This study has been intended as an exploratory first
step, and many research questions remain. To what
extent do the results apply to people of different ages,
levels of education, culture, etc? Do the differences
which characterise psychological response to nature and
urban views vary seasonally? How do people respond to
scenes containing water? Are nature views more
therapeutic than urban scenes for individuals
experiencing boredom and understimulation rather than
anxiety and high arousal? Is a scene's aesthetic value
related to its influence on emotional well-being? What
man-made forms, textures, and materials evoke
responses similar to those to nature elements? These and
other unresolved questions underline the fact that the
general issue of differential human response to nature
and built elements is of central importance to landscape
research and planning.
1 The panel of judges consisted of two geographers, a
psychologist, a landscape architect, and a layman.

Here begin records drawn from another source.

(** C10: every graph returned by [connected_components] is non-empty and
    connected. *)
Theorem connected_components_connected g c :
  wf_graph g → c ∈ connected_components g →
  is_empty c = false ∧ is_connected c = true.
Proof.
  intros Hwf Hc.
  destruct (connected_components_seeds g Hwf) as (seeds & Heq & Hin & _).
  rewrite Heq in Hc. apply list_elem_of_fmap in Hc as (a & -> & Ha).
  destruct (component_of_connected g a Hwf (Hin a Ha)) as [Hne Hconn].
  split; [|done]. apply not_true_is_false. by rewrite is_empty_true.
Qed.

(** C3: [is_connected] holds exactly when [connected_components] returns one
    component or the graph has no vertex; on a graph without vertices
    [connected_components] returns no component and [is_connected] is
    true. *)
Theorem is_connected_iff_one_component g :
  wf_graph g →
  (is_connected g = true ↔
     length (connected_components g) = 1%nat ∨ num_vertices g = 0%nat) ∧
  (num_vertices g = 0%nat →
     connected_components g = [] ∧ is_connected g = true).
Proof.
  intros Hwf.
  assert (num_vertices g = 0%nat ↔ vertices g = []) as Hzero.
  { unfold num_vertices. by destruct (vertices g). }
  rewrite !Hzero. split.
  2:{ intros Hnil. unfold is_connected, is_empty, num_vertices, connected_components.
      by rewrite Hnil. }
  destruct (connected_components_seeds g Hwf) as (seeds & Heq & Hin & Hok & Hcov).
  rewrite Heq, length_fmap, is_connected_spec by done.
  split.
  - intros Hall. destruct seeds as [|a [|b rest]].
    + right. destruct (vertices g) as [|v l]; [done|].
      specialize (Hcov v). simpl in Hcov. set_solver.
    + by left.
    + exfalso. destruct Hok as [_ [Hb _]]. apply Hb.
      apply elem_of_union_l. apply elem_of_depth_first; [done|apply Hin; left|].
      apply Hall; apply Hin; [left|right; left].
  - intros [Hone|Hnil] x y Hx Hy.
    + destruct seeds as [|a [|? ?]]; simplify_eq/=.
      assert (a ∈ vertices g) as Ha by (apply Hin; left).
      assert (∀ v, v ∈ vertices g → reachable g a v) as Hreach.
      { intros v Hv. apply elem_of_depth_first; [done..|].
        specialize (Hcov v Hv). set_solver. }
      etrans; [apply reachable_sym; [done|]|]; by apply Hreach.
    + rewrite Hnil in Hx. by apply elem_of_nil in Hx.
Qed.

(** * The linear scan of [min_distance] *)

Lemma min_distance_step_skip (dist : gmap vertex Z) (spt_set : gset vertex) st v :
  v ∈ spt_set → min_distance_step dist spt_set st v = Some st.
Proof. intros. unfold min_distance_step. by rewrite decide_True. Qed.

Lemma min_distance_step_take (dist : gmap vertex Z) (spt_set : gset vertex) st v d :
  v ∉ spt_set → dist !! v = Some d →
  min_distance_step dist spt_set st v
  = Some (if d <=? st.2 then (Some v, d) else st).
Proof.
  intros Hv Hd. unfold min_distance_step. rewrite decide_False, Hd by done.
  simpl. by destruct (d <=? st.2).
Qed.

Lemma min_distance_loop_spec (dist : gmap vertex Z) (spt_set : gset vertex)
    (l : list vertex) (mv : option vertex) (mn : Z) :
  (∀ v, v ∈ l → v ∉ spt_set → is_Some (dist !! v)) →
  ∃ mv' mn',
    for_each (min_distance_step dist spt_set) l (mv, mn) = Some (mv', mn') ∧
    ((mv' = mv ∧ mn' = mn ∧
      ∀ v dv, v ∈ l → v ∉ spt_set → dist !! v = Some dv → mn < dv) ∨
     (∃ before u after,
        l = before ++ u :: after ∧ mv' = Some u ∧ (u ∉ spt_set) ∧
        dist !! u = Some mn' ∧ mn' ≤ mn ∧
        (∀ v dv, v ∈ before → v ∉ spt_set → dist !! v = Some dv → mn' ≤ dv) ∧
        (∀ v dv, v ∈ after → v ∉ spt_set → dist !! v = Some dv → mn' < dv))).
Proof.
  revert mv mn. induction l as [|x l IH]; intros mv mn Hdom.
  - exists mv, mn. split; [done|]. left. split_and!; [done..|].
    intros v dv Hv. by apply elem_of_nil in Hv.
  - assert (∀ v, v ∈ l → v ∉ spt_set → is_Some (dist !! v)) as Hdom'
      by (intros v Hv; apply Hdom; by right).
    cbn [for_each].
    destruct (decide (x ∈ spt_set)) as [Hx|Hx].
    + rewrite min_distance_step_skip by done. cbn [mbind option_bind].
      destruct (IH mv mn Hdom') as (mv' & mn' & -> & Hcase).
      exists mv', mn'. split; [done|].
      destruct Hcase as [(-> & -> & Hall)|(before & u & after & -> & ? & ? & ? & ? & Hb & Ha)].
      * left. split_and!; [done..|].
        intros v dv [->|Hv]%elem_of_cons; [done|by apply Hall].
      * right. exists (x :: before), u, after. split_and!; [done..| |done].
        intros v dv [->|Hv]%elem_of_cons; [done|by apply Hb].
    + destruct (Hdom x) as [d Hd]; [left|done|].
      rewrite (min_distance_step_take _ _ _ _ d) by done. cbn [mbind option_bind snd].
      destruct (Z.leb_spec d mn) as [Hle|Hgt].
      * destruct (IH (Some x) d Hdom') as (mv' & mn' & -> & Hcase).
        exists mv', mn'. split; [done|]. right.
        destruct Hcase as [(-> & -> & Hall)|(before & u & after & -> & ? & ? & ? & ? & Hb & Ha)].
        -- exists [], x, l. split_and!; [done..| |done].
           intros v dv Hv. by apply elem_of_nil in Hv.
        -- exists (x :: before), u, after. split_and!; [done..|lia| |done].
           intros v dv [->|Hv]%elem_of_cons; [|by apply Hb].
           intros _ ?. simplify_eq. done.
      * destruct (IH mv mn Hdom') as (mv' & mn' & -> & Hcase).
        exists mv', mn'. split; [done|].
        destruct Hcase as [(-> & -> & Hall)|(before & u & after & -> & ? & ? & ? & ? & Hb & Ha)].
        -- left. split_and!; [done..|].
           intros v dv [->|Hv]%elem_of_cons; [|by apply Hall].
           intros _ ?. simplify_eq. done.
        -- right. exists (x :: before), u, after. split_and!; [done..| |done].
           intros v dv [->|Hv]%elem_of_cons; [|by apply Hb].
           intros _ ?. simplify_eq. lia.
Qed.

(** With some unprocessed vertex at distance at most [INT_MAX], the scan
    assigns [min_vertex], and the vertex returned is the last one of
    minimum distance. *)
Lemma min_distance_scan_spec g (dist : gmap vertex Z) (spt_set : gset vertex) :
  (∀ v, v ∈ vertices g → v ∉ spt_set →
        ∃ d, dist !! v = Some d ∧ d ≤ INT_MAX) →
  (∃ v, v ∈ vertices g ∧ v ∉ spt_set) →
  ∃ u d, min_distance_scan g dist spt_set = Some (Some u, d) ∧
         last_minimum g dist spt_set u d.
Proof.
  intros Hdom (v0 & Hv0 & Hv0').
  destruct (min_distance_loop_spec dist spt_set (vertices g) None INT_MAX)
    as (mv' & mn' & Hscan & Hcase).
  { intros v Hv Hv'. destruct (Hdom v Hv Hv') as (d & -> & _). by eexists. }
  destruct Hcase as [(-> & -> & Hall)|(before & u & after & Hl & -> & ? & ? & ? & Hb & Ha)].
  - exfalso. destruct (Hdom v0 Hv0 Hv0') as (d & Hd & Hle).
    specialize (Hall v0 d Hv0 Hv0' Hd). lia.
  - exists u, mn'. split; [done|]. by exists before, after.
Qed.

The
judges worked independently, and rated each nature and
urban scene on a five-point complexity scale.
Complexity was judged in a phenomenal, subjective.
sense; this criterion insured that the measure had
psychological relevance.
2 The fact that the subjects rated the slides for
preference relative to one another, rather than on an
absolute scale, reduced the possibility that the rating
procedure might influence the groups' emotional states
in different ways. The mean rating on the 5-point scale
for the nature scenes was 2.96, and for the urban scenes,
2.72. The difference between the means is not
significant. This'suggests that if the rating procedures per
se had any effects on the subjects' feelings, the influences
on the two groups were similar.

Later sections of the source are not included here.